━━━ Exercise data
(** Kinds whose [case] pushes nothing. *)
Definition quietKind (t : MessageType) : bool :=
  match t with
  | NextFrame | DrawLoadingScreen => false
  | _ => true
  end.

(** A message followed by its successors, each as the value that reaches
    the queue. *)
Fixpoint steps (t : MessageType) (ts : list MessageType) : list Message :=
  chainMsg t ts ::
  match ts with
  | [] => []
  | t' :: ts' => steps t' ts'
  end.

(** The chain steps a queue still holds: its messages and all their
    successors. *)
Definition pending (q : list Message) : nat :=
  sum_list_with chainLength q.

(** No [DrawLoadingScreen], neither the message nor one of its
    successors. *)
Definition noDraw (m : Message) : bool :=
  forallb (λ t, negb (bool_decide (t = DrawLoadingScreen))) (kinds m).

(** Whether a call, if it binds a document, binds [d]. *)
Definition bindsDoc (d : option DocHandle) (e : Effect) : bool :=
  match e with
  | InitStepFileCall x => bool_decide (x = d)
  | _ => true
  end.

(** The calls a load worker is seen to make: logging, the parse and the
    request for an invocation; nothing of the renderer, no timer. *)
Definition workerCall (e : Effect) : bool :=
  match e with
  | Cout _ | Cerr _ | PrintLabels _ | ReadStepFile _
  | RunInMainRuntimeThread => true
  | _ => false
  end.

(** The calls made between two worlds of one run. *)
Definition newEffects (before after : World) : list Effect :=
  drop (length (effects before)) (effects after).

(** Statements of a worker selected by [p], each with the world in which
    it starts. *)
Definition when (p : Step → bool) (l : list Step) (w : World)
  : list (Step * World) :=
  List.filter (λ sw, p (fst sw)) (runsIn l w).

(** The statements before the first one selected by [stop]. *)
Fixpoint before (stop : Step → bool) (l : list Step) : list Step :=
  match l with
  | [] => []
  | s :: l' => if stop s then [] else s :: before stop l'
  end.

Definition isParse (s : Step) : bool :=
  match s with
  | Call (ReadStepFile _) => true
  | _ => false
  end.

Definition isTrigger (s : Step) : bool :=
  match s with
  | Call RunInMainRuntimeThread => true
  | _ => false
  end.

Definition isPush (s : Step) : bool :=
  match s with
  | PushMessage _ | PushChain _ => true
  | _ => false
  end.

(** Exposing the statements of a worker and the worlds they start in. *)
Ltac run_steps :=
  unfold when, StaircaseViewer._loadStepFile, Main.loadStepFile,
    StaircaseViewer.onStepFileRead, Main.onStepFileRead,
    StaircaseViewer._loadStepFile_body, Main.loadStepFile_body,
    readStepFile, StaircaseViewer.onStepFileRead_body,
    Main.onStepFileRead_body;
  cbn [runsIn runSteps before List.filter fst isParse isTrigger isPush];
  unfold runStep, pushChain.

(** Symbolic execution for the scheduler of main.cpp. *)
Ltac run_main :=
  repeat progress
   (unfold eval, exec,
    Main.handleMessages, Main.handleMessage, Main.dispatch,
    Main.schedNextFrameWith, andThen, defined, undefined,
    drainMessageQueue, pushMessage, modify, gets, emit, noteHandled,
    mbind, mret, M_bind, M_ret, withQueue;
    cbn).
(** * Lemmas *)

(** ** The monad *)

Lemma exec_bind {A B} (c : M A) (k : A → M B) w :
  exec (c ≫= k) w = exec (k (eval c w)) (exec c w).
Proof. unfold exec, eval, mbind, M_bind. by destruct (c w). Qed.

Lemma eval_bind {A B} (c : M A) (k : A → M B) w :
  eval (c ≫= k) w = eval (k (eval c w)) (exec c w).
Proof. unfold exec, eval, mbind, M_bind. by destruct (c w). Qed.

Lemma run_eta {A} (c : M A) w : c w = (eval c w, exec c w).
Proof. unfold exec, eval. by destruct (c w). Qed.

(** ** Framing *)

Lemma withQueue_id c : withQueue (messageQueue c) c = c.
Proof. by destruct c. Qed.

Lemma graft_blank w : graft w (blank w) = w.
Proof.
  destruct w as [c fx hd gl]. unfold graft, blank; simpl.
  rewrite !app_nil_r. unfold withQueue; simpl. by destruct c.
Qed.

Lemma blank_graft w d : blank (graft w d) = blank d.
Proof. done. Qed.

Lemma graft_assoc w d1 d2 : graft (graft w d1) d2 = graft w (graft d1 d2).
Proof. unfold graft; simpl. by rewrite !app_assoc. Qed.

Lemma framed_ret {A} (x : A) : framed (mret x).
Proof. intros w. unfold mret, M_ret; simpl. by rewrite graft_blank. Qed.


Lemma framed_bind {A B} (c : M A) (k : A → M B) :
  framed c → (∀ x, framed (k x)) → framed (c ≫= k).
Proof.
  intros Hc Hk w. unfold mbind, M_bind.
  rewrite (Hc w). destruct (c (blank w)) as [x d1]; simpl.
  rewrite (Hk x (graft w d1)), blank_graft, (Hk x d1); simpl.
  by rewrite graft_assoc.
Qed.

Lemma framed_emit e : framed (emit e).
Proof. unfold emit. frame_prim. Qed.

Lemma framed_noteHandled m : framed (noteHandled m).
Proof. unfold noteHandled. frame_prim. Qed.

Lemma framed_pushMessage m : framed (pushMessage m).
Proof. unfold pushMessage, modify. frame_prim. Qed.

Lemma framed_withShouldRender b : framed (modify (withShouldRender b)).
Proof. unfold modify, withShouldRender. frame_prim. Qed.

Lemma framed_withShaderProgram p : framed (modify (withShaderProgram p)).
Proof. unfold modify, withShaderProgram. frame_prim. Qed.

Lemma framed_gets {A} (f : AppContext → A) :
  (∀ q c, f (withQueue q c) = f c) → framed (gets f).
Proof.
  intros Hf w. unfold gets; simpl. by rewrite Hf, graft_blank.
Qed.

Lemma framed_createShaderProgram vs fs : framed (createShaderProgram vs fs).
Proof. unfold createShaderProgram. frame_prim. Qed.

#[export] Hint Resolve framed_ret framed_emit framed_noteHandled
  framed_pushMessage framed_createShaderProgram framed_withShouldRender
  framed_withShaderProgram : framed.

Section Scheduler.

Import StaircaseViewer.

Lemma framed_schedNextFrameWith t : framed (schedNextFrameWith t).
Proof. unfold schedNextFrameWith. apply framed_bind; auto with framed. Qed.

Lemma framed_dispatch m nf : framed (dispatch m nf).
Proof.
  unfold dispatch.
  destruct (type m);
    repeat first
      [ apply framed_schedNextFrameWith
      | apply framed_bind; [ | intros ? ]
      | apply framed_gets; intros ? []; reflexivity
      | match goal with |- framed (if ?b then _ else _) => destruct b end
      | solve [ auto with framed ] ].
Qed.

Lemma framed_handleMessage m nf : framed (handleMessage m nf).
Proof.
  unfold handleMessage.
  apply framed_bind; [ auto with framed | intros _ ].
  apply framed_bind; [ apply framed_dispatch | intros nf' ].
  destruct (nextMessage m); [ apply framed_bind | ]; auto with framed.
Qed.

Lemma framed_whileLocalQueue l : ∀ nf, framed (whileLocalQueue l nf).
Proof.
  induction l as [ | m l IH ]; intros nf; simpl.
  - apply framed_ret.
  - apply framed_bind; [ apply framed_handleMessage | auto ].
Qed.

(** Two worlds that differ only in queue, trace and history are taken
    through the same steps. *)
Lemma framed_agree {A} (c : M A) w1 w2 :
  framed c → blank w1 = blank w2 →
  eval c w1 = eval c w2 ∧
  exec c w1 = graft w1 (exec c (blank w1)) ∧
  exec c w2 = graft w2 (exec c (blank w1)).
Proof.
  intros Hc Hb. unfold eval, exec.
  rewrite (Hc w1), (Hc w2), Hb. done.
Qed.

(** ** One iteration *)

Lemma whileLocalQueue_app l1 l2 nf w :
  whileLocalQueue (l1 ++ l2) nf w =
  whileLocalQueue l2 (eval (whileLocalQueue l1 nf) w)
                     (exec (whileLocalQueue l1 nf) w).
Proof.
  revert nf w. induction l1 as [ | m l1 IH ]; intros nf w; simpl.
  - done.
  - unfold mbind, M_bind at 1. unfold eval, exec.
    unfold mbind, M_bind.
    destruct (handleMessage m nf w) as [nf1 w1]. apply IH.
Qed.

Lemma whileLocalQueue_cons m l nf w :
  whileLocalQueue (m :: l) nf w =
  whileLocalQueue l (eval (handleMessage m nf) w)
                    (exec (handleMessage m nf) w).
Proof.
  simpl. unfold mbind, M_bind, eval, exec.
  by destruct (handleMessage m nf w).
Qed.

Lemma whileLocalQueue_middle pre m post nf w :
  whileLocalQueue (pre ++ m :: post) nf w =
  whileLocalQueue post
    (eval (handleMessage m (eval (whileLocalQueue pre nf) w))
          (exec (whileLocalQueue pre nf) w))
    (exec (handleMessage m (eval (whileLocalQueue pre nf) w))
          (exec (whileLocalQueue pre nf) w)).
Proof. by rewrite whileLocalQueue_app, whileLocalQueue_cons. Qed.

Lemma handleMessage_eval m nf w :
  eval (handleMessage m nf) w = flagAfter (showingSpinner (context w)) nf m.
Proof.
  destruct m as [t d next], w as [[q sp doc [sr] prog params] fx hd gl].
  unfold flagAfter; simpl.
  destruct next, t; try reflexivity; destruct sp, sr; reflexivity.
Qed.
━━━━━━
Extract every line containing the string "MessageType" from the material.

Definition quietKind (t : MessageType) : bool :=
Fixpoint steps (t : MessageType) (ts : list MessageType) : list Message :=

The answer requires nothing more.